> **YOUR OBJECTIVE**
Only lines with the word "body" belong in the answer; copy them from the records below.

> **DATASET RECORDS**
════════════════
(* ===== verification/Pipeline.v ===== *)
(** * The mutation pipeline (internal/core/operations.go, internal/core/send.go)

    [runOperation] is steps 7 to 11 of every mutation: look the idempotency key up,
    insert the operation as running, make the library call, record the outcome.  The
    library call is an argument: a function from the operation and the state of the
    process to a new state, an outcome and an error, so that it stands for anything
    that happens while the call is in flight, other requests and the remote echo
    included.  The theorems say which requests reach the call, that a keyed request
    reaches it at most once, and what each outcome makes of the operation. *)

From S2P Require Import Prelude Delivery Ids Operations Errors GoStrings Messages Capability.

(** ** Operation kinds *)

Definition KindSendText : string := "send_text".
Definition KindSendMedia : string := "send_media".
Definition KindStartConversation : string := "start_conversation".
Definition KindMarkRead : string := "mark_read".
Definition KindAddReaction : string := "add_reaction".
Definition KindRemoveReaction : string := "remove_reaction".
Definition KindDeleteMessage : string := "delete_message".
Definition KindDeleteConv : string := "delete_conversation".

Definition MaxIdempotencyKeyBytes : nat := 200.

(** ** The request fingerprint (internal/store/operations.go) *)

(** What [json.Decode] with [UseNumber] puts into an [any]. *)
Inductive JSON : Type :=
| JNull
| JBool (b : bool)
| JNumber (literal : string)
| JString (s : string)
| JArray (l : list JSON)
| JObject (m : list (string * JSON)).  (** a map: its keys in any order *)

(** [encoding/json]: decoding, with its error text, and encoding of one string. *)
Class JSONLib := {
  json_Decode : string -> Result string JSON;
  json_Marshal_string : string -> string;
}.

(** [sort.Strings] on the keys. *)
Definition key_le (x y : string * string) : Prop := String.le x.1 y.1.

#[export] Instance key_le_dec : RelDecision key_le.
Proof. intros x y. unfold key_le. apply _. Defined.

Section Fingerprint.
Context `{JSONLib} `{Digest}.

Definition write_field (kv : string * string) : string :=
  json_Marshal_string kv.1 +:+ ":" +:+ kv.2.

Fixpoint canonicalJSON (v : JSON) : string :=
  match v with
  | JObject m =>
      "{" +:+ String.concat ","
        (List.map write_field (merge_sort key_le
           (List.map (fun kv : string * JSON => let '(k, e) := kv in (k, canonicalJSON e)) m)))
      +:+ "}"
  | JArray l => "[" +:+ String.concat "," (List.map canonicalJSON l) +:+ "]"
  | JString s => json_Marshal_string s
  | JNumber n => n
  | JBool true => "true"
  | JBool false => "false"
  | JNull => "null"
  end.

(** [len(bytes.TrimSpace(body)) == 0]. *)
Definition blank (body : string) : bool := forallb IsSpace (runes body).

Definition RequestFingerprint (body : string) : Result string string :=
  if blank body then Ok (sha256_hex (canonicalJSON JNull))
  else match json_Decode body with
       | Ok v => Ok (sha256_hex (canonicalJSON v))
       | Err text => Err ("fingerprinting request body: " +:+ text)
       end.
End Fingerprint.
════════════════
> **OUTPUT OF THE EXERCISE**
(** [len(bytes.TrimSpace(body)) == 0]. *)
Definition blank (body : string) : bool := forallb IsSpace (runes body).
Definition RequestFingerprint (body : string) : Result string string :=
  if blank body then Ok (sha256_hex (canonicalJSON JNull))
  else match json_Decode body with
       | Err text => Err ("fingerprinting request body: " +:+ text)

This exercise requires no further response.